— Provided information —
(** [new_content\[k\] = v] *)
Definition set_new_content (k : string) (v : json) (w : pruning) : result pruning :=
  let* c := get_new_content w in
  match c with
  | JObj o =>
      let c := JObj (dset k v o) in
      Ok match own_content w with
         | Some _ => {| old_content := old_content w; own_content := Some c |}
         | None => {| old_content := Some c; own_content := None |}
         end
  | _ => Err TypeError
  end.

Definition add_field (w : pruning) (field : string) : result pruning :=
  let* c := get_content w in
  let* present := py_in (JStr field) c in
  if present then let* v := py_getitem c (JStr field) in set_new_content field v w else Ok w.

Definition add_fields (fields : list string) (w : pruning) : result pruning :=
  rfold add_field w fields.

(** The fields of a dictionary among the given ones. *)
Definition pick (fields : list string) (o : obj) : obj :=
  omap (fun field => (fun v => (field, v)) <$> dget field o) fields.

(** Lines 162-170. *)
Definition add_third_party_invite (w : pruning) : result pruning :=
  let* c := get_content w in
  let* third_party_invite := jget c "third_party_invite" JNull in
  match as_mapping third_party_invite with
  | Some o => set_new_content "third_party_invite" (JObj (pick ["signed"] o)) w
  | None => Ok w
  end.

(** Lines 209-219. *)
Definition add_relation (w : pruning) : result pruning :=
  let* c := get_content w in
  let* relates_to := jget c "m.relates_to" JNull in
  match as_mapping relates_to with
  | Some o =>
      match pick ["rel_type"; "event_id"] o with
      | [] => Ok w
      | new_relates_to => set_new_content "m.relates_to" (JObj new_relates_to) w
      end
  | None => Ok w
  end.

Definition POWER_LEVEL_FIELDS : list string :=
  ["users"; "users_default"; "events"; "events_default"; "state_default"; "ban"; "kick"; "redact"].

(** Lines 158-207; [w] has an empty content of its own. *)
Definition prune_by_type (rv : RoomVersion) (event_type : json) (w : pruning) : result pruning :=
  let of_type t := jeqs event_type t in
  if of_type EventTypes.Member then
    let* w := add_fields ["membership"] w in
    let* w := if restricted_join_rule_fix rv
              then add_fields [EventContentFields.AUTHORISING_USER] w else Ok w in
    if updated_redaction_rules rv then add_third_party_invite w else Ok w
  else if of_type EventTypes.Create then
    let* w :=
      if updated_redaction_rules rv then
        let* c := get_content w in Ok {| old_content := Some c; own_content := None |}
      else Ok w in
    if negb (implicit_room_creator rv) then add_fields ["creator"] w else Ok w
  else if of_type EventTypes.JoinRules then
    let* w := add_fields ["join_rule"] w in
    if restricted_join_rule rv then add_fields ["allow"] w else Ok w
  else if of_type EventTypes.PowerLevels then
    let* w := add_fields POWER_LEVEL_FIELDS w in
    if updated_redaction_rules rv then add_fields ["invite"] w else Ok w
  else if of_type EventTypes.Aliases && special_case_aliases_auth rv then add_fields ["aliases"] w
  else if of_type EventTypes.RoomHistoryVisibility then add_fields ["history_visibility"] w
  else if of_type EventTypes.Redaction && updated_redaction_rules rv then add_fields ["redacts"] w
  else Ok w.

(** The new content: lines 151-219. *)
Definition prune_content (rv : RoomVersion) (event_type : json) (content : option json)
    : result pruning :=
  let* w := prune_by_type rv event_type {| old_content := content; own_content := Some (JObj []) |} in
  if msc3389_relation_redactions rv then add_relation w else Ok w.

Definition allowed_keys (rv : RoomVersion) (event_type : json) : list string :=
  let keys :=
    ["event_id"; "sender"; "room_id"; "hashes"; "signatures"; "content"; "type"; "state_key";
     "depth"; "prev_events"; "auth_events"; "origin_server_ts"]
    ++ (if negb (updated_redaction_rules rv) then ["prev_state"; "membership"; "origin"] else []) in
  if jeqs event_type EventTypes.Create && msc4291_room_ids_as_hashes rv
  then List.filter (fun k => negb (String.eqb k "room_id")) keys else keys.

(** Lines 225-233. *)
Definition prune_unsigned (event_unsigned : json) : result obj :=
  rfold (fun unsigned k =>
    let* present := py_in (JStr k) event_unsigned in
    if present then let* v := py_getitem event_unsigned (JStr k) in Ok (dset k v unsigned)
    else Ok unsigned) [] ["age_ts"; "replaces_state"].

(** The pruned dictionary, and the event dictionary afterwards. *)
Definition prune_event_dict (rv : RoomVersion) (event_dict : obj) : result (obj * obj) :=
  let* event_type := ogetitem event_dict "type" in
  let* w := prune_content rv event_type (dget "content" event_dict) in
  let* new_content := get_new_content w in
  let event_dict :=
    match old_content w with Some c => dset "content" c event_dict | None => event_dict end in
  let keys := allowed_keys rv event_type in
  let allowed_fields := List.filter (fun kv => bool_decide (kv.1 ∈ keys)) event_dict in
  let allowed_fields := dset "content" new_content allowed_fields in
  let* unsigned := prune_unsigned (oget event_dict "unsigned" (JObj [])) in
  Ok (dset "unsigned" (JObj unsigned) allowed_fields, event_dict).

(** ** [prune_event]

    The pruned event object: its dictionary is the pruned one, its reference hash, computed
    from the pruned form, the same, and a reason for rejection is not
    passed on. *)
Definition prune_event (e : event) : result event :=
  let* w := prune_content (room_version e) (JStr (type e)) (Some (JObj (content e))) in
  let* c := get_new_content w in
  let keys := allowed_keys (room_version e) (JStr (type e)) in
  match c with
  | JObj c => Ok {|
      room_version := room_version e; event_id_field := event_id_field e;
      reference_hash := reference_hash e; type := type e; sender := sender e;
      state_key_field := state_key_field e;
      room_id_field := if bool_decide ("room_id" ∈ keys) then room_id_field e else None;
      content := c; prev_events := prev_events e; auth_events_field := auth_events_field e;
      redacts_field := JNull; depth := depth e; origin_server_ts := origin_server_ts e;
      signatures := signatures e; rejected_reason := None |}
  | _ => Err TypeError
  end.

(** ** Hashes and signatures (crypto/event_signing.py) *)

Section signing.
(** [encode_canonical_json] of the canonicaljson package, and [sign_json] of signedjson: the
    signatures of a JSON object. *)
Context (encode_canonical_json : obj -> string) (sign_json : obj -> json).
==
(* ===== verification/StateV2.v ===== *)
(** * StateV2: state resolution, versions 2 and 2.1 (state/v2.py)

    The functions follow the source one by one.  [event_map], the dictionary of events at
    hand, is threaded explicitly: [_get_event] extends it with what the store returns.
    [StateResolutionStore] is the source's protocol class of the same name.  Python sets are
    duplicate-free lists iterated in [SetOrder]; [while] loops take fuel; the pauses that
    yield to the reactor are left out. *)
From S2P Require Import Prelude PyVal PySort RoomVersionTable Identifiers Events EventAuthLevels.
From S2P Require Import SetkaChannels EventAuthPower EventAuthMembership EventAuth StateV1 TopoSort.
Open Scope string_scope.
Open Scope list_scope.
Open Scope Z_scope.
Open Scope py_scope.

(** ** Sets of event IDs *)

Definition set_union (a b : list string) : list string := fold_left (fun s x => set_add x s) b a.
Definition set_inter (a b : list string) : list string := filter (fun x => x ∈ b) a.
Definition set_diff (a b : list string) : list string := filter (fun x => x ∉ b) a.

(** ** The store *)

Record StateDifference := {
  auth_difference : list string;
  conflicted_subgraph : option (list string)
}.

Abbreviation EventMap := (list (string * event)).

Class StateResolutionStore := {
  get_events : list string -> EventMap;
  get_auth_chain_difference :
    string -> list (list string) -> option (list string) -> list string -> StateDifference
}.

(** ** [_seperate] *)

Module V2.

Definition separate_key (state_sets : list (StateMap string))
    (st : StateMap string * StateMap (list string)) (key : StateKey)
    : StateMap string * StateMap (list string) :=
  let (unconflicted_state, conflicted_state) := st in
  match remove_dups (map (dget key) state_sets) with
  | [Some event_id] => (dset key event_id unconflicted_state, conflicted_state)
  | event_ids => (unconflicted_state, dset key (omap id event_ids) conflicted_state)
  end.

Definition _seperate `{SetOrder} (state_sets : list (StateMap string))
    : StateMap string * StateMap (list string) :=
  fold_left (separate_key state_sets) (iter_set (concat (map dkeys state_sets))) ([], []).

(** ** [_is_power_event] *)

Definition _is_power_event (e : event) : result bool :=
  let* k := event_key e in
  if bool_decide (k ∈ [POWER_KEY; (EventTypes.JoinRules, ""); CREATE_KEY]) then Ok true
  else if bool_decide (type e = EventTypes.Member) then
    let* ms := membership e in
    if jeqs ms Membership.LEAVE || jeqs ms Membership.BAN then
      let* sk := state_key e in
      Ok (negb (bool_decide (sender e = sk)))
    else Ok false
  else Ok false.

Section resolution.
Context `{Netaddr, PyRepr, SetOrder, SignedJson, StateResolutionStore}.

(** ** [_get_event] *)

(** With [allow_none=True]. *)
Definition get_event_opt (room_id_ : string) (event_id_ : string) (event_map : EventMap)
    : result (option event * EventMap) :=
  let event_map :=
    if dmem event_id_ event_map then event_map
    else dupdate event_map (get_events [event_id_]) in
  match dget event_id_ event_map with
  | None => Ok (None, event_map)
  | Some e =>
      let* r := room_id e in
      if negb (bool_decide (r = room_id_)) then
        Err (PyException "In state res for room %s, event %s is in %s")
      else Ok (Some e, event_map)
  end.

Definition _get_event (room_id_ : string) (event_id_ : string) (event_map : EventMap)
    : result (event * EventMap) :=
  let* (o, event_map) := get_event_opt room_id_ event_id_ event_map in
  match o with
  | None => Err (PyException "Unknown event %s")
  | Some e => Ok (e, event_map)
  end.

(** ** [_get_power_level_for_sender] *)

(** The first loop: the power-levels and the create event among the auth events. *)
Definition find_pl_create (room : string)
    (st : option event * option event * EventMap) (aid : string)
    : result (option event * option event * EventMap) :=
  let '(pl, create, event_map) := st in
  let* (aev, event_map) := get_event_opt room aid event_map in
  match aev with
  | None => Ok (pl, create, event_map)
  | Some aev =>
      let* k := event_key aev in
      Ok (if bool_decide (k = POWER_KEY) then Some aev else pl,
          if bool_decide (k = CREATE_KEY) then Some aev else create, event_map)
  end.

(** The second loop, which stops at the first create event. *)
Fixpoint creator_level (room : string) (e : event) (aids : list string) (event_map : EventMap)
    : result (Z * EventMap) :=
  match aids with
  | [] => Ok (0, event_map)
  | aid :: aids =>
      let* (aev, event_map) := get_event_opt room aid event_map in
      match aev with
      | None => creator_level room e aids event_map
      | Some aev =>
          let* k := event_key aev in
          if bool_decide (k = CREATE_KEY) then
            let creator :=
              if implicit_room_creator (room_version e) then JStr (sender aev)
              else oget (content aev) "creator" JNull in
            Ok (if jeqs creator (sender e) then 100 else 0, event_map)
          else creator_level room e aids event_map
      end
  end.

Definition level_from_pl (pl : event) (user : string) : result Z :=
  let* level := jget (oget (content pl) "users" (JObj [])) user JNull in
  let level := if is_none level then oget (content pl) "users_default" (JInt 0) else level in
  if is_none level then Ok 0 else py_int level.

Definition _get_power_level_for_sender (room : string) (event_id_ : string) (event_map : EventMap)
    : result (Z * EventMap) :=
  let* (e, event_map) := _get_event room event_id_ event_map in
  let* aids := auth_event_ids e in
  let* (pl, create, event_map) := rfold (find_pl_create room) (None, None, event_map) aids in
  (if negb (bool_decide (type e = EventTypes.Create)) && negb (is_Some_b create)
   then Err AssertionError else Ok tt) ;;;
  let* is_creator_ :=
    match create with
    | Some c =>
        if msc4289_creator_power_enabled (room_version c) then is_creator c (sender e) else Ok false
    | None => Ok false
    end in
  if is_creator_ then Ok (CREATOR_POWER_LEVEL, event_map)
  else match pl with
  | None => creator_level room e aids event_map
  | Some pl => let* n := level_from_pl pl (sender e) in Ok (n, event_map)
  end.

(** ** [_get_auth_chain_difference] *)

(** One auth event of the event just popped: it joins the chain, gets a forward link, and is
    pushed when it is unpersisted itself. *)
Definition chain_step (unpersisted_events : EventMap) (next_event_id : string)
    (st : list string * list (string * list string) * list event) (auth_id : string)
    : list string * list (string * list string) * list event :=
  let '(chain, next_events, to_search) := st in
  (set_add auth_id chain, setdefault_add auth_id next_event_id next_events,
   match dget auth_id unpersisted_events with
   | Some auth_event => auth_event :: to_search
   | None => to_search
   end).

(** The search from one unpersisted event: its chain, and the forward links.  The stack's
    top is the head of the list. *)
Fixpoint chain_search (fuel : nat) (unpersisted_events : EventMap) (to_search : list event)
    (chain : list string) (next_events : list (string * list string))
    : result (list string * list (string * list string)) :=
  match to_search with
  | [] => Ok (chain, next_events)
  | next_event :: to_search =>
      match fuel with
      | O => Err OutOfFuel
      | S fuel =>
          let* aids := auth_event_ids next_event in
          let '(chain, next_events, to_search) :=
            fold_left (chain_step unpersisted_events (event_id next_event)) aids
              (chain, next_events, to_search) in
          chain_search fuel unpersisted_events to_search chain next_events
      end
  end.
* * *
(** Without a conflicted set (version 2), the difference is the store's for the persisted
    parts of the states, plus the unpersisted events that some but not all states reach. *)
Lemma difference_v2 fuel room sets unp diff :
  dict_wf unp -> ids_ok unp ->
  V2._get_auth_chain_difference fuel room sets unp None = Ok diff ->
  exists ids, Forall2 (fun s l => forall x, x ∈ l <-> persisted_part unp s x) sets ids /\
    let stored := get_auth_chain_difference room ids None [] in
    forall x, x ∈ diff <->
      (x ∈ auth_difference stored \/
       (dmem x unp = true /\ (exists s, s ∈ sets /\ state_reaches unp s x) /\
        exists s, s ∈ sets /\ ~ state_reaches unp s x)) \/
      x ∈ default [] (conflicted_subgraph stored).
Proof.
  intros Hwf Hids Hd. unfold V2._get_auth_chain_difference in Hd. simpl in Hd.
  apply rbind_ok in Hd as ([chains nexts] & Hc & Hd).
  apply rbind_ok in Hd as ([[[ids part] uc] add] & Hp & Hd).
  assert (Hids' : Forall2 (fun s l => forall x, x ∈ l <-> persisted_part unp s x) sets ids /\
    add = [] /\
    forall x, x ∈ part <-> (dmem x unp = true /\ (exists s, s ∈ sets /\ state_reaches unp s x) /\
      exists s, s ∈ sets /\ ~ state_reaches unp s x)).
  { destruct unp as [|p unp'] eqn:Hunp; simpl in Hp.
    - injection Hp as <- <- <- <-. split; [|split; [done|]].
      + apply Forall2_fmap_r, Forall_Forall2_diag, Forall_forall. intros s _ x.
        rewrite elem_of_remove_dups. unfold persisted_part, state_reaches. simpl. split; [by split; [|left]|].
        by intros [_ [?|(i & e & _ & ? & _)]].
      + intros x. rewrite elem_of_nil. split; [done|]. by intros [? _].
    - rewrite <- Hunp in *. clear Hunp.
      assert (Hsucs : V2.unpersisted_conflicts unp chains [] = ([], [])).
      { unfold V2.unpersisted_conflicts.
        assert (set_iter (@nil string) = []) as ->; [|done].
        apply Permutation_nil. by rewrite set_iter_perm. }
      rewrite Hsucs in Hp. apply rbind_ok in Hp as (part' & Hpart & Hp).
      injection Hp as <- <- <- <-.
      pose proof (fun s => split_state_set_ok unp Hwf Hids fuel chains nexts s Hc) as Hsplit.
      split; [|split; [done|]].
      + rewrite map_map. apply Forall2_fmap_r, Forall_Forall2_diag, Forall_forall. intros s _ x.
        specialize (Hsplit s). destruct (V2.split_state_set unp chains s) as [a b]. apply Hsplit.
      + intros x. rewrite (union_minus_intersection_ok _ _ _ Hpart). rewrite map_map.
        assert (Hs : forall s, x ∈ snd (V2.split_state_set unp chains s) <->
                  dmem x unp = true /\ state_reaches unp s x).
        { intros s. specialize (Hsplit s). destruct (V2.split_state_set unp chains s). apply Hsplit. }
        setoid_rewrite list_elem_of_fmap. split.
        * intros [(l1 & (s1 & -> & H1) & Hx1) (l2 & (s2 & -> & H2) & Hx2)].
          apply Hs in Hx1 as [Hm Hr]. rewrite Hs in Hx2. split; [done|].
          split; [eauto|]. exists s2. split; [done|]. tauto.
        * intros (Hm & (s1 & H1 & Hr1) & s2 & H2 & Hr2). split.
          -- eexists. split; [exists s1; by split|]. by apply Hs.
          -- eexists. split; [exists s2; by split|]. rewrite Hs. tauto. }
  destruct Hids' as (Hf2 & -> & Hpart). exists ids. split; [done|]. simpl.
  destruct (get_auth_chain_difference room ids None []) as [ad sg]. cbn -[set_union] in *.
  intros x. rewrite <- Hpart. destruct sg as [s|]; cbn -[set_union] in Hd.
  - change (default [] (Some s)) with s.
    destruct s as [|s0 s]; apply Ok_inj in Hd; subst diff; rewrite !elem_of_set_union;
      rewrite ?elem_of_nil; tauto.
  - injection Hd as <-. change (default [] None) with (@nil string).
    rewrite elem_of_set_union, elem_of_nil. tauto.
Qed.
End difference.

— Task requirements —
What you give back must be the stretch above, starting at the line with "simpl in Hp." and ending at the line with "apply Permutation_nil. by", copied exactly.

— Reply to the task —
  { destruct unp as [|p unp'] eqn:Hunp; simpl in Hp.
    - injection Hp as <- <- <- <-. split; [|split; [done|]].
      + apply Forall2_fmap_r, Forall_Forall2_diag, Forall_forall. intros s _ x.
        rewrite elem_of_remove_dups. unfold persisted_part, state_reaches. simpl. split; [by split; [|left]|].
        by intros [_ [?|(i & e & _ & ? & _)]].
      + intros x. rewrite elem_of_nil. split; [done|]. by intros [? _].
    - rewrite <- Hunp in *. clear Hunp.
      assert (Hsucs : V2.unpersisted_conflicts unp chains [] = ([], [])).
      { unfold V2.unpersisted_conflicts.
        assert (set_iter (@nil string) = []) as ->; [|done].
        apply Permutation_nil. by rewrite set_iter_perm. }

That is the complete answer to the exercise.